● TASK PROMPT:
Scan the data below. Pull out each line where "Returns" occurs.

(Saved entries)
◆ ◆ ◆

(** Every cast of [update_firewall] is the one of [update_result]. *)
Lemma update_firewall_dispatch w id req :
  fanout (update_firewall id req w).2 ≠ fanout w ->
  exists row fw core rules,
    firewalls w !! id = Some row
    ∧ ¬ is_pending (fw_status row)
    ∧ update_firewall id req w =
      (Returns fw,
       with_cast
         (cast_update_firewall
            (mkFwWithRules core rules
               (router_diff
                  (set_iteration w (fw_router_ids row) (new_routers req row))
                  (fw_router_ids row) (new_routers req row)).1
               (router_diff
                  (set_iteration w (fw_router_ids row) (new_routers req row))
                  (fw_router_ids row) (new_routers req row)).2
               (Some (bool_decide (new_routers req row = [])))))
         (with_firewalls
            (<[id := row_after req PENDING_UPDATE row]> (firewalls w)) w)).
Proof.
  intros Hcast.
  destruct (firewalls w !! id) as [row|] eqn:H.
  2:{ destruct (update_firewall_stopped w id req) as [e He]; [tauto|].
      rewrite He in Hcast. cbn in Hcast. congruence. }
  destruct (decide (is_pending (fw_status row))) as [Hp|Hnp].
  { destruct (update_firewall_stopped w id req) as [e He]; [eauto|].
    rewrite He in Hcast. cbn in Hcast. congruence. }
  assert (Hacc : routers_accepted w id req).
  { destruct (u_router_ids req) as [l|] eqn:Hreq;
      unfold routers_accepted; rewrite Hreq; [|exact I].
    destruct (validate_cases w l (Some id)) as [Hv|[e Hv]]; [tauto|].
    destruct (decide (l = [])); [tauto|].
    destruct (update_firewall_stopped w id req) as [e' He].
    - right. right. unfold routers_accepted. rewrite Hreq, Hv.
      intros [?|?]; [tauto | discriminate].
    - rewrite He in Hcast. cbn in Hcast. congruence. }
  rewrite (update_firewall_run _ _ _ _ H Hnp Hacc) in *.
  unfold update_result in *.
  destruct (decide (new_routers req row = [] ∧ fw_router_ids row = [])).
  { cbn in Hcast. congruence. }
  cbv zeta in *.
  destruct (_make_firewall_dict_with_rules id _).1 as [fr|e].
  - exists row. eexists _, fr.1, fr.2. split; [reflexivity|]. split; [assumption|].
    reflexivity.
  - cbn in Hcast. congruence.
Qed.

Lemma router_diff_removed (order current desired : list string) :
  (list_to_set (router_diff order current desired).2 : gset string)
  = list_to_set current ∖ list_to_set desired.
Proof. unfold router_diff. cbn [snd]. apply list_to_set_py_list_of_set. Qed.

(** No listing of the removed routers is excluded: whichever order the
    interpreter uses, it is the one the payload has. *)
Lemma router_diff_any_order (l current desired : list string) :
  NoDup l ->
  (list_to_set l : gset string) = list_to_set current ∖ list_to_set desired ->
  (router_diff l current desired).2 = l.
Proof. intros Hnd Hset. unfold router_diff. cbn [snd]. apply py_list_of_set_any; assumption. Qed.

Lemma router_diff_two_orders :
  (router_diff ["R1"; "R3"] ["R1"; "R3"] []).2 = ["R1"; "R3"]
  ∧ (router_diff ["R3"; "R1"] ["R3"; "R1"] []).2 = ["R3"; "R1"].
Proof. split; vm_compute; reflexivity. Qed.

Lemma update_F_to_R2 :
  update_firewall "F" (mkUpdate None None (Some ["R2"]))
                  (world_F ACTIVE ["R1"; "R2"])
  = (Returns (firewall_dict_of "F" (row_F PENDING_UPDATE ["R2"])),
     with_cast (cast_update_firewall payload_F_to_R2)
               (world_F PENDING_UPDATE ["R2"])).
Proof. vm_compute. reflexivity. Qed.

End update_casts.

(** C2 as stated fails: updating ["F"], attached to R1 and R2, with
    [router_ids = [R2]] casts add-router-ids = [R2], while the
    difference desired minus current is empty. *)
Lemma update_firewall_add_is_whole_new_set :
  fanout (FirewallPlugin.update_firewall "F" (mkUpdate None None (Some ["R2"]))
            (world_F ACTIVE ["R1"; "R2"])).2
  = [cast_update_firewall payload_F_to_R2]
  ∧ add_router_ids payload_F_to_R2 = ["R2"]
  ∧ elements ((list_to_set ["R2"] : gset string) ∖ list_to_set ["R1"; "R2"]) = []
  ∧ add_router_ids payload_F_to_R2 ≠ [].
Proof.
  rewrite update_F_to_R2.
  split; [reflexivity|]. split; [reflexivity|].
  split; [vm_compute; reflexivity | discriminate].
Qed.

(** C2, amended: whenever update_firewall casts, it casts one update
    whose add-router-ids is the whole new attachment list (the request's
    router_ids, or the current routers when the request names none) and
    whose del-router-ids lists, without repetition, exactly the routers
    in current minus desired; updating a firewall attached to [R1,R2]
    with router_ids=[R2] casts add=[R2], del=[R1]. *)
Theorem update_firewall_payload :
  (forall w id req,
     fanout (FirewallPlugin.update_firewall id req w).2 ≠ fanout w ->
     exists row p,
       firewalls w !! id = Some row
       ∧ fanout (FirewallPlugin.update_firewall id req w).2
         = fanout w ++ [cast_update_firewall p]
       ∧ add_router_ids p = new_routers req row
       ∧ (list_to_set (del_router_ids p) : gset string)
         = list_to_set (fw_router_ids row) ∖ list_to_set (new_routers req row)
       ∧ NoDup (del_router_ids p))
  ∧ FirewallPlugin.update_firewall "F" (mkUpdate None None (Some ["R2"]))
      (world_F ACTIVE ["R1"; "R2"])
    = (Returns (firewall_dict_of "F" (row_F PENDING_UPDATE ["R2"])),
       with_cast (cast_update_firewall payload_F_to_R2)
                 (world_F PENDING_UPDATE ["R2"]))
  ∧ add_router_ids payload_F_to_R2 = ["R2"]
  ∧ del_router_ids payload_F_to_R2 = ["R1"].
Proof.
  split; [|split; [exact update_F_to_R2 | split; reflexivity]].
  intros w id req Hcast.
  destruct (update_firewall_dispatch w id req Hcast)
    as (row & fw & core & rules & H & _ & Hrun).
  exists row. eexists. split; [exact H|]. rewrite Hrun.
  split; [reflexivity|]. split; [reflexivity|].
  split; [apply router_diff_removed|].
  cbn [del_router_ids FirewallPlugin.router_diff snd].
  apply NoDup_py_list_of_set.
Qed.

Lemma update_firewall_payload_witness :
  fanout (FirewallPlugin.update_firewall "F" (mkUpdate None None (Some ["R2"]))
            (world_F ACTIVE ["R1"; "R2"])).2
  ≠ fanout (world_F ACTIVE ["R1"; "R2"])
  ∧ exists row p,
      firewalls (world_F ACTIVE ["R1"; "R2"]) !! "F" = Some row
      ∧ fanout (FirewallPlugin.update_firewall "F"
                  (mkUpdate None None (Some ["R2"]))
                  (world_F ACTIVE ["R1"; "R2"])).2
        = fanout (world_F ACTIVE ["R1"; "R2"]) ++ [cast_update_firewall p]
      ∧ add_router_ids p = ["R2"].
Proof.
  assert (Hcast :
    fanout (FirewallPlugin.update_firewall "F" (mkUpdate None None (Some ["R2"]))
              (world_F ACTIVE ["R1"; "R2"])).2
    ≠ fanout (world_F ACTIVE ["R1"; "R2"])) by (vm_compute; discriminate).
  split; [exact Hcast|].
  destruct update_firewall_payload as [Hgen _].
  destruct (Hgen _ _ _ Hcast) as (row & p & Hrow & Hfan & Hadd & _).
  exists row, p. split; [exact Hrow|]. split; [exact Hfan|].
  rewrite Hadd. cbn in Hrow. rewrite lookup_singleton_eq in Hrow.
  injection Hrow as <-. reflexivity.
Defined.

(** ** The router diff *)

(** C9: for every pair of router lists (current, desired), and whatever
    order the interpreter lists a set in, the added and removed routers
    the update flow computes are disjoint and desired = (current minus
    removed) union added, as sets; removed has no repetition; and when
    the inputs are listed in another order (the same sets of ids), the
    added and the removed routers are the same sets again.  They are
    what update_firewall puts in the payload whenever it casts. *)
Theorem router_diff_laws :
  (forall order current desired : list string,
     (list_to_set (FirewallPlugin.router_diff order current desired).1
        : gset string)
     ∩ list_to_set (FirewallPlugin.router_diff order current desired).2 = ∅
     ∧ (list_to_set desired : gset string)
       = (list_to_set current
          ∖ list_to_set (FirewallPlugin.router_diff order current desired).2)
         ∪ list_to_set (FirewallPlugin.router_diff order current desired).1
     ∧ NoDup (FirewallPlugin.router_diff order current desired).2)
  ∧ (forall order order' current desired current' desired' : list string,
       (list_to_set current : gset string) = list_to_set current' ->
       (list_to_set desired : gset string) = list_to_set desired' ->
       (list_to_set (FirewallPlugin.router_diff order current desired).1
          : gset string)
       = list_to_set (FirewallPlugin.router_diff order' current' desired').1
       ∧ (list_to_set (FirewallPlugin.router_diff order current desired).2
            : gset string)
         = list_to_set (FirewallPlugin.router_diff order' current' desired').2)
  ∧ (forall w id req,
       fanout (FirewallPlugin.update_firewall id req w).2 ≠ fanout w ->
       exists row p,
         firewalls w !! id = Some row
         ∧ fanout (FirewallPlugin.update_firewall id req w).2
           = fanout w ++ [cast_update_firewall p]
         ∧ (add_router_ids p, del_router_ids p)
           = FirewallPlugin.router_diff
               (set_iteration w (fw_router_ids row) (new_routers req row))
               (fw_router_ids row) (new_routers req row)).
Proof.
  split; [|split].
  - intros order current desired.
    rewrite router_diff_removed. cbn [fst FirewallPlugin.router_diff].
    split; [|split].
    + apply set_eq. intros x.
      rewrite elem_of_intersection, elem_of_difference, elem_of_empty. tauto.
    + apply set_eq. intros x.
      rewrite elem_of_union, !elem_of_difference.
      destruct (decide (x ∈ (list_to_set desired : gset string))); tauto.
    + apply NoDup_py_list_of_set.
  - intros order order' current desired current' desired' Hc Hd.
    rewrite !router_diff_removed. cbn [fst FirewallPlugin.router_diff].
    rewrite Hc, Hd. split; reflexivity.
  - intros w id req Hcast.
    destruct (update_firewall_dispatch w id req Hcast)
      as (row & fw & core & rules & H & _ & Hrun).
    exists row. eexists. split; [exact H|]. rewrite Hrun.
    split; [reflexivity|]. cbn [add_router_ids del_router_ids].
    destruct (FirewallPlugin.router_diff _ _ _); reflexivity.
Qed.

Lemma router_diff_laws_witness :
  (list_to_set ["R1"; "R2"; "R3"] : gset string) = list_to_set ["R3"; "R2"; "R1"]
  ∧ (list_to_set
       (FirewallPlugin.router_diff [] ["R1"; "R2"; "R3"] ["R2"]).2 : gset string)
    = list_to_set
        (FirewallPlugin.router_diff ["R3"] ["R3"; "R2"; "R1"] ["R2"]).2.
Proof.
  assert (H1 : (list_to_set ["R1"; "R2"; "R3"] : gset string)
               = list_to_set ["R3"; "R2"; "R1"]).
  { apply set_eq. intros x. rewrite !elem_of_list_to_set, !elem_of_cons.
    rewrite !elem_of_nil. tauto. }
  split; [exact H1|].
  destruct router_diff_laws as (_ & H & _).
  apply (H [] ["R3"] _ _ _ _ H1 eq_refl).
Defined.

(** ** No routers, no cast *)

Section no_routers.
Import FirewallPlugin.

Lemma reads_only_validate l fwid :
  reads_only (Firewall_db_mixin.validate_firewall_routers_not_in_use l fwid).
Proof.
  intros w. destruct (validate_cases w l fwid) as [H|[e H]];
    rewrite H; reflexivity.
Qed.

Lemma reads_only__get_routers_for_create_firewall tenant_id firewall :
  reads_only (_get_routers_for_create_firewall tenant_id firewall).
Proof.
  unfold _get_routers_for_create_firewall.
  destruct (c_router_ids firewall) as [| |l].
  - apply reads_only_ret.
  - apply reads_only_bind; [intros w; reflexivity|]. intros routers.
    apply reads_only_bind; [apply reads_only_validate|].
    intros _. apply reads_only_ret.
  - case_decide; [apply reads_only_ret|].
    apply reads_only_bind; [apply reads_only_validate|].
    intros _. apply reads_only_ret.
Qed.

Lemma create_firewall_no_routers w new_id req :
  (_get_routers_for_create_firewall (c_tenant_id req) req w).1 = Returns [] ->
  create_firewall new_id req w =
  match firewalls w !! new_id with
  | Some _ => (Raises (DBDuplicateEntry new_id), w)
  | None =>
      (Returns (firewall_dict_of new_id (created_inactive req)),
       with_firewalls (<[new_id := created_inactive req]> (firewalls w)) w)
  end.
Proof.
  intros Hres. unfold create_firewall. cbv zeta.
  rewrite bind_run.
  rewrite (reads_only_run _ w
             (reads_only__get_routers_for_create_firewall (c_tenant_id req) req)).
  rewrite Hres. case_decide; [|tauto].
  rewrite bind_run. unfold Firewall_db_mixin.create_firewall at 1.
  unfold_monad. destruct (firewalls w !! new_id); reflexivity.
Qed.

End no_routers.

◆ ◆ ◆

● WRITTEN RESPONSE:
      (Returns fw,
  = (Returns (firewall_dict_of "F" (row_F PENDING_UPDATE ["R2"])),
    = (Returns (firewall_dict_of "F" (row_F PENDING_UPDATE ["R2"])),
  (_get_routers_for_create_firewall (c_tenant_id req) req w).1 = Returns [] ->
      (Returns (firewall_dict_of new_id (created_inactive req)),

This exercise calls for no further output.